Jeremiah Wright's God Damn America in context on youtube


Bob Robinson said...

Also, for "context," PreachingToday.com has made available the original 1990 sermon Jeremiah Wright preached that inspired Obama's "The Audacity of Hope." In a recent post at the "Out of Ur" blog from Christianity Today's "LEADERSHIP JOURNAL," they wrote, "Barack Obama’s bestselling book, The Audacity of Hope, takes its title from one of Jeremiah Wright’s sermons. We were surprised to discover the transcript of that message in our PreachingToday.com archives. We’ve posted the entire sermon for you to read.
Jeremiah Wright’s "The Audacity of Hope"

Dan Sullivan said...

I agree that preachers must be allowed to criticize the government and critique culture. I do cringe when conservatives like Fallwell or Roberson say some of the things they have said. Seems like the big difference with Wright, however, is the accusation that we invented aids, the honoring of Louis Fahrakhan and the apparent link to "black" theology that suggests its purpose is to kill the white Gods. In that sense, it is not hard to see why it caused a stir, given Obama's claims to be one who can unite.

Bob Robinson said...

I find it interesting that Wright's incredibly stupid statement about AIDS has been such an issue.

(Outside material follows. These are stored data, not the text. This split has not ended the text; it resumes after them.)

(* ===== verification/GoJSON.v ===== *)
(** * JSON text

    [json.Marshal] of Go's standard library on unstructured values: members sorted by
    name, characters escaped for use in HTML, numbers as their literals.  A string is
    taken to be valid UTF-8, whose bytes above 127 are copied, except for the two line
    separators of Unicode. *)
From stdpp Require Import base gmap strings list numbers.
From Stdlib Require Import Ascii.
From S2P Require Import Prelude GoStrings Sha512.

(** ** Escapes *)
Definition backslash : ascii := "092".
Definition quote : ascii := "034".
Definition escape (s : string) : string := String backslash s.

Definition unicode_escape (n : nat) : string :=
  escape ("u00" +:+ String (Sha512.hex_digit (Z.of_nat (n / 16)))
                      (String (Sha512.hex_digit (Z.of_nat (n mod 16))) EmptyString)).

Definition escape_ascii (c : ascii) : string :=
  let n := nat_of_ascii c in
  if Ascii.eqb c backslash || Ascii.eqb c quote then escape (String c EmptyString)
  else if Nat.eqb n 10 then escape "n"
  else if Nat.eqb n 13 then escape "r"
  else if Nat.eqb n 9 then escape "t"
  else if Nat.ltb n 32 || Ascii.eqb c "<" || Ascii.eqb c ">" || Ascii.eqb c "&" then unicode_escape n
  else String c EmptyString.

(** U+2028 and U+2029, the bytes 226, 128 and 168 or 169, are written as escapes. *)
Definition lineSeparator (c d e : ascii) : bool :=
  Nat.eqb (nat_of_ascii c) 226 && Nat.eqb (nat_of_ascii d) 128 &&
  (Nat.eqb (nat_of_ascii e) 168 || Nat.eqb (nat_of_ascii e) 169).
Definition escape_separator (e : ascii) : string :=
  escape ("u202" +:+ String (if Nat.eqb (nat_of_ascii e) 168 then "8" else "9")%char EmptyString).

Fixpoint escape_string (s : string) : string :=
  match s with
  | EmptyString => EmptyString
  | String c s1 =>
      match s1 with
      | String d (String e s3) =>
          if lineSeparator c d e then escape_separator e +:+ escape_string s3
          else escape_ascii c +:+ escape_string s1
      | _ => escape_ascii c +:+ escape_string s1
      end
  end.

Definition json_string (s : string) : string :=
  String quote EmptyString +:+ escape_string s +:+ String quote EmptyString.

(** ** Members in the order of their names *)

(** [bytes.Compare(a, b) < 0], and the order of strings *)
Definition str_lt (a b : string) : bool := match String.compare a b with Lt => true | _ => false end.

Fixpoint insert_sorted {A} (lt : A -> A -> bool) (x : A) (l : list A) : list A :=
  match l with
  | [] => [x]
  | y :: l' => if lt y x then y :: insert_sorted lt x l' else x :: l
  end.
Definition sort {A} (lt : A -> A -> bool) (l : list A) : list A := foldr (insert_sorted lt) [] l.

(** ** [json.Marshal] *)
Fixpoint json_Marshal (v : value) : string :=
  match v with
  | VNull => "null"
  | VBool b => if b then "true" else "false"
  | VNumber literal => literal
  | VString s => json_string s
  | VList l => "[" +:+ Join (json_Marshal <$> l) "," +:+ "]"
  | VMap m =>
      let members := sort (fun a b => str_lt a.1 b.1) (map_to_list (json_Marshal <$> m)) in
      "{" +:+ Join ((fun kv => json_string kv.1 +:+ ":" +:+ kv.2) <$> members) "," +:+ "}"
  end.

(** A map that may be nil. *)
Definition json_map (m : gomap value) : value := match m with Some m => VMap m | None => VNull end.

Example json_Marshal_object :
  json_Marshal (VMap {[ "b" := VList [VNumber "1"; VNull]; "a" := VString "x<y" ]}) =
  "{" +:+ json_string "a" +:+ ":" +:+ json_string "x<y" +:+ "," +:+ json_string "b" +:+ ":[1,null]}".
Proof. vm_compute. reflexivity. Qed.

Many of us make really stupid statements out of ignorance. We hope and pray that people will not judge everything we say or do on those few times we say something stupid.

How does Wright's ignorance reflect on Obama? I doubt that it does in any real way. My pastor once said that our nation was founded by Christians and that we need to renew our nation's Christian heritage. That was also a stupid and ignorant statement. But it did not outweigh all the other proclamations that were more accurate to the truth that he had made.